UniSwap Universal Router was vulnerable to re-entrancy attacks

Dedaub’s team recently disclosed a vulnerability on UniSwap contracts that could’ve endangered some users.

The UniSwap vulnerability

In a recent tweet, Dedaub disclosed that they discovered a bug on UniSwap contracts and informed them of the vulnerability. When the feedback was received, “UniSwap addressed the issue and redeployed the Universal Router smart contracts on all its chains.”

According to the Tweet by Dedaub, this vulnerability paved the way for re-entrancy attacks, which would drain users’ funds. The Dedaub team explained how an attacker/s would use this vulnerability.

We thank the @Uniswap team for awarding a bug bounty.

Further reading: https://t.co/Jj2Sl2f1cQ

— Dedaub (@dedaub) January 2, 2023

The birth of this vulnerability stems back to November when UniSwap introduced its Universal Router. This router unifies NFT and ERC-20 swapping to a single swap router. The aim was to help users perform multiple actions like swapping multiple NFTs and tokens in one transaction. 

When used correctly, the Universal Router commands will send the specified amount to the specified recipient. However, if a third-party code is called during the transfer, it can re-enter the router and claim tokens in the contract. This is mainly because the Universal Router held balances between transactions. 

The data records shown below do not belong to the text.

(** X11. If in every account the requests counted for the day are
    between 0 and the total, as on a new key, this stays so after any
    run of requests. *)
Theorem X11_daily_within_total rs w :
  counted w → counted (serve rs w).
Proof.
  intros Hw k d' E'.
  destruct (API_KEYS_STORAGE w !! k) as [d|] eqn:E.
  - destruct (serve_account rs w k d E) as (d1 & E1 & _ & _ & _ & _ & _ & Hn).
    rewrite E' in E1. injection E1 as <-. apply Hn, (Hw k d E).
  - rewrite (serve_missing rs w k E) in E'. discriminate.
Qed.

Lemma serve_size rs w :
  size (API_KEYS_STORAGE (serve rs w)) = size (API_KEYS_STORAGE w).
Proof.
  rewrite <- !size_dom. f_equal. apply set_eq. intros k.
  rewrite !elem_of_dom.
  destruct (API_KEYS_STORAGE w !! k) as [d|] eqn:E.
  - destruct (serve_account rs w k d E) as (d' & -> & _). split; eauto.
  - rewrite (serve_missing rs w k E). done.
Qed.

(** X12. [/health] after any run of requests on a process whose log had
    at most 100 entries: it answers "healthy", counts as many keys as
    before the run and at most 100 log entries, and changes neither the
    key store nor the log. *)
Theorem X12_health_after_serving isoformat rs w :
  (length (REQUEST_LOGS_STORAGE w) ≤ 100)%nat →
  ∃ logs_count,
    health_check isoformat (serve rs w) =
      (inr (Healthy (isoformat (utcnow_at (clock_reads (serve rs w))))
              (size (API_KEYS_STORAGE w)) logs_count),
       tick (serve rs w)) ∧
    (logs_count ≤ 100)%nat.
Proof.
  intros Hw. exists (length (REQUEST_LOGS_STORAGE (serve rs w))).
  split; [|by apply serve_logs].
  rewrite <- (serve_size rs w). reflexivity.
Qed.

(** X13. A key buys whole calls only: [n] requests in a row for one of
    the five local endpoints, on an active key with [c >= 0] credits,
    are answered [min n (c / cost)] times and leave
    [c - cost * min n (c / cost)] credits; the rest are refused. *)
Theorem X13_credits_buy_whole_calls r n : ∀ w d,
  is_local r = true →
  API_KEYS_STORAGE w !! key_of r = Some d →
  is_active d = true →
  0 ≤ credits d →
  ∃ d',
    API_KEYS_STORAGE (serve (replicate n r) w) !! key_of r = Some d' ∧
    credits d' =
      credits d - spec_cost r * (Z.of_nat n `min` (credits d `div` spec_cost r)) ∧
    answered (key_of r) (replicate n r) w
      = Z.of_nat n `min` (credits d `div` spec_cost r).
Proof.
  pose proof (spec_cost_pos r) as Hpos.
  induction n as [|n IH]; intros w d Hloc E Hact Hnn.
  - exists d. simpl. split; [done|].
    assert (0 ≤ credits d `div` spec_cost r) by (apply Z.div_pos; lia).
    split; lia.
  - cbn [replicate serve answered].
    destruct (handle_account r w (key_of r) d E)
      as (d1 & E1 & Hc1 & _ & Hi1 & _).
    assert (is_active d1 = true) as Hact1.
    { destruct Hi1 as (_ & _ & _ & _ & <- & _). done. }
    rewrite handle_eq in Hc1 |- *.
    destruct (authorized (key_of r) (spec_cost r) w) eqn:A.
    + destruct (downstream_local r (S (clock_reads w)) Hloc) as [resp Hr].
      rewrite Hr in Hc1 |- *. cbn [fst snd] in *.
      rewrite bool_decide_eq_true_2 in Hc1 |- * by done.
      apply authorized_true in A as (d0 & E0 & _ & Hle).
      rewrite E in E0. injection E0 as <-.
      rewrite handle_eq, (proj2 (authorized_true _ _ _)), Hr in E1
        by eauto.
      cbn [snd] in E1.
      destruct (IH _ d1 Hloc E1 Hact1 ltac:(lia)) as (d' & E' & Hc & Ha).
      exists d'. split; [done|]. rewrite Ha, Hc, Hc1.
      replace (credits d - spec_cost r) with (credits d + (-1) * spec_cost r)
        by lia.
      rewrite Z.div_add by lia.
      assert (1 ≤ credits d `div` spec_cost r).
      { apply Z.div_le_lower_bound; lia. }
      split; lia.
    + cbn [fst snd] in *.
      apply authorized_false in A. rewrite E in A.
      destruct A as [A|A]; [congruence|].
      rewrite handle_eq, (proj2 (authorized_false _ _ _)) in E1
        by (rewrite E; auto).
      cbn [snd] in E1.
      destruct (IH _ d1 Hloc E1 Hact1 ltac:(lia)) as (d' & E' & Hc & Ha).
      exists d'. split; [done|]. rewrite Ha, Hc, Hc1.
      rewrite Z.sub_0_r, Z.div_small by lia.
      split; lia.
Qed.

(** *** Start-up *)

(** X14. [init_storage] on any process stores the default key, over a
    key of the same name if there is one, and leaves every other key and
    the log alone; afterwards [check_credits] accepts the default key
    for up to 50 credits, and the store is still without overdrawn or
    miscounted account if it was. *)
Theorem X14_init_storage_default_key default_key w :
  let w' := snd (init_storage default_key w) in
  fst (init_storage default_key w) = inr () ∧
  (∀ n, fst (check_credits default_key n w') = inr (bool_decide (n ≤ 50))) ∧
  (∀ k, k ≠ default_key →
        API_KEYS_STORAGE w' !! k = API_KEYS_STORAGE w !! k) ∧
  REQUEST_LOGS_STORAGE w' = REQUEST_LOGS_STORAGE w ∧
  (solvent w → solvent w') ∧
  (counted w → counted w').
Proof.
  intros w'. subst w'.
  unfold init_storage, store_key, utcnow, mbind, M_bind.
  cbn [fst snd API_KEYS_STORAGE REQUEST_LOGS_STORAGE clock_reads].
  split; [done|]. split; [|split; [|split; [done|split]]].
  - intros n. rewrite check_credits_eq. unfold authorized.
    cbn [fst API_KEYS_STORAGE]. rewrite lookup_insert_eq. done.
  - intros k Hk. by rewrite lookup_insert_ne.
  - intros Hw k d. cbn [API_KEYS_STORAGE].
    destruct (decide (default_key = k)) as [->|Hne].
    + rewrite lookup_insert_eq. intros [= <-]. simpl. lia.
    + rewrite lookup_insert_ne by done. apply Hw.
  - intros Hw k d. cbn [API_KEYS_STORAGE].
    destruct (decide (default_key = k)) as [->|Hne].
    + rewrite lookup_insert_eq. intros [= <-]. simpl. lia.
    + rewrite lookup_insert_ne by done. apply Hw.
Qed.

(** X15. With the admin table as [init_storage] leaves it,
    [verify_admin] accepts the name "mk" with the password "mk123", and
    with no other password unless it has the same hash; any other name
    is accepted only if the table already held it with the hash of the
    password; on the table of a new process only "mk" gets in. *)
Theorem X15_verify_admin_after_init sha256_hexdigest users username password :
  verify_admin sha256_hexdigest (init_admin_users sha256_hexdigest users)
    "mk" "mk123" = true ∧
  (verify_admin sha256_hexdigest (init_admin_users sha256_hexdigest users)
     username password = true ↔
   (username = "mk"%string ∧
    sha256_hexdigest password = sha256_hexdigest "mk123") ∨
   (username ≠ "mk"%string ∧
    users !! username = Some (sha256_hexdigest password))) ∧
  (verify_admin sha256_hexdigest (init_admin_users sha256_hexdigest ∅)
     username password = true →
   username = "mk"%string).
Proof.
  unfold verify_admin, init_admin_users. split; [|split].
  - rewrite lookup_insert_eq. by apply bool_decide_eq_true_2.
  - destruct (decide (username = "mk"%string)) as [->|Hne].
    + rewrite lookup_insert_eq, bool_decide_eq_true. split.
      * intros H. left. done.
      * intros [[_ H]|[H _]]; done.
    + rewrite lookup_insert_ne by done.
      destruct (users !! username) as [h|].
      * rewrite bool_decide_eq_true. split.
        -- intros ->. right. done.
        -- intros [[H _]|[_ [= ->]]]; done.
      * split; [discriminate|]. intros [[H _]|[_ H]]; done.
  - destruct (decide (username = "mk"%string)) as [->|Hne]; [done|].
    rewrite lookup_insert_ne, lookup_empty by done. discriminate.
Qed.

(** *** Keys *)

Lemma no_underscore_split t1 : ∀ t2 r1 r2,
  (∀ a b, t1 ≠ a +:+ "_" +:+ b) →
  (∀ a b, t2 ≠ a +:+ "_" +:+ b) →
  t1 +:+ "_" +:+ r1 = t2 +:+ "_" +:+ r2 →
  t1 = t2 ∧ r1 = r2.
Proof.
  induction t1 as [|c1 t1 IH]; intros [|c2 t2] r1 r2 H1 H2 Heq; simpl in Heq.
  - by injection Heq.
  - injection Heq as <- _. destruct (H2 "" t2). reflexivity.
  - injection Heq as -> _. destruct (H1 "" t1). reflexivity.
  - injection Heq as -> Heq.
    destruct (IH t2 r1 r2) as [-> ->]; [| |exact Heq|done].
    + intros a b ->. destruct (H1 (String c2 a) b). reflexivity.
    + intros a b ->. destruct (H2 (String c2 a) b). reflexivity.
Qed.

Lemma pretty_N_go_no_underscore x : ∀ s,
  (∀ a b, s ≠ a +:+ "_" +:+ b) →
  ∀ a b, pretty_N_go x s ≠ a +:+ "_" +:+ b.
Proof.
  induction (N.lt_wf_0 x) as [x _ IH]; intros s Hs.
  assert (x = 0 ∨ 0 < x)%N as [->|Hx] by lia.
  - by rewrite pretty_N_go_0.
  - rewrite pretty_N_go_step by done. apply IH.
    { by apply N.div_lt. }
    intros [|c a] b; simpl.
    + unfold pretty_N_char. by repeat case_match.
    + intros [= _ Hs']. by destruct (Hs a b).
Qed.

Lemma pretty_Z_no_underscore (t : Z) a b : pretty t ≠ a +:+ "_" +:+ b.
Proof.
  assert (∀ p a b, pretty (N.pos p) ≠ a +:+ "_" +:+ b) as Hpos.
  { intros p a' b'. unfold pretty, pretty_N.
    case_decide; [done|]. apply pretty_N_go_no_underscore.
    intros [|??] ?; discriminate. }
  destruct t as [|p|p]; unfold pretty, pretty_Z.
  - destruct a as [|? [|??]]; discriminate.
  - apply Hpos.
  - destruct a as [|c a]; simpl; [discriminate|].
    intros [= _ H]. by destruct (Hpos p a b).
Qed.

(** X16. The text of an API key determines the time stamp and the
    random part it was made from: two keys are equal only if both
    parts are, so keys made from different pairs never collide. *)
Theorem X16_generate_api_key_injective t1 r1 t2 r2 :
  generate_api_key t1 r1 = generate_api_key t2 r2 → t1 = t2 ∧ r1 = r2.
Proof.
  unfold generate_api_key. intros [= H].
  apply no_underscore_split in H as [Ht ->];
    auto using pretty_Z_no_underscore.
  split; [|done]. by apply (inj pretty).
Qed.

(** *** What the log and a refusal can be relied on for *)

Lemma logged_Forall (P : Log.entry → Prop) logs e :
  Forall P logs → P e → Forall P (logged logs e).
Proof.
  intros Hl He. unfold logged.
  assert (Forall P (logs ++ [e])) as H by (apply Forall_app; auto).
  case_bool_decide; [|done].
  destruct (logs ++ [e]); [done|]. by inversion H.
Qed.

Lemma handle_log_sound r w : log_sound w → log_sound (snd (handle r w)).
Proof.
  intros Hw. rewrite handle_eq.
  destruct (authorized (key_of r) (spec_cost r) w) eqn:A; [|exact Hw].
  destruct (downstream r _); [exact Hw|].
  apply authorized_true in A as (d & E & _).
  cbn [snd]. rewrite (charge_eq _ _ _ E). unfold log_sound.
  cbn [REQUEST_LOGS_STORAGE]. apply logged_Forall.
  - eapply Forall_impl; [exact Hw|].
    intros e [[d0 Hk] Hr]. split; [|exact Hr]. cbn [API_KEYS_STORAGE].
    destruct (decide (key_of r = Log.api_key e)) as [<-|Hne].
    + rewrite lookup_insert_eq. eauto.
    + rewrite lookup_insert_ne by done. eauto.
  - split.
    + cbn [API_KEYS_STORAGE Log.api_key]. rewrite lookup_insert_eq. eauto.
    + exists r. done.
Qed.

(** X17. If every entry of the log names a stored key and records one
    of the six endpoints with its parameter and the price of that
    endpoint, as in an empty log, this stays so after any run of
    requests: no entry is written for an unknown key or with another
    charge than the price. *)
Theorem X17_log_entries_stay_sound rs : ∀ w,
  log_sound w → log_sound (serve rs w).
Proof.
  induction rs as [|r rs IH]; intros w Hw; [done|].
  simpl. apply IH, handle_log_sound, Hw.
Qed.

Lemma serve_authorized_false k n rs w :
  authorized k n w = false → authorized k n (serve rs w) = false.
Proof.
  rewrite !authorized_false.
  destruct (API_KEYS_STORAGE w !! k) as [d|] eqn:E.
  - destruct (serve_account rs w k d E)
      as (d' & -> & Hc & _ & Hi & Hs & _).
    destruct Hi as (_ & _ & _ & _ & <- & _).
    intros [?|?]; [left; done|right; lia].
  - by rewrite (serve_missing rs w k E).
Qed.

In their Proof-of-Concept, the Dedaub team noted that the attacker could add a SWEEP command for all tokens remaining after the initial amounts are sent. As part of the transaction, the recipient could quickly drain the entire amount.

Uniswap’s team acted fast

Dedaub’s team instantly informed the UniSwap team of the possibility of such an attack. They advised Uniswap’s team to embed a reentrancy lock in their new router before deploying. 

Uniswap dealt with the issue instantly, making the necessary adjustments before adopting the contract. Uniswap awarded the Dedaub team a $40 thousand bug bounty to show their commitment to individuals’ security. However, the Uniswap team assessed the problem as a high-impact but low-likelihood event. Hence, this could occur in very complex scenarios.

The DEX protocol UniSwap is generally familiar with re-entrancy attacks. In 2020, reports emerged that the DEX, together with Lendf.me, lost $25 million in a simple re-entrancy attack. The network has also suffered other attacks like hacking. In July 2022, hackers nabbed $8 million in ETH using a phishing attack.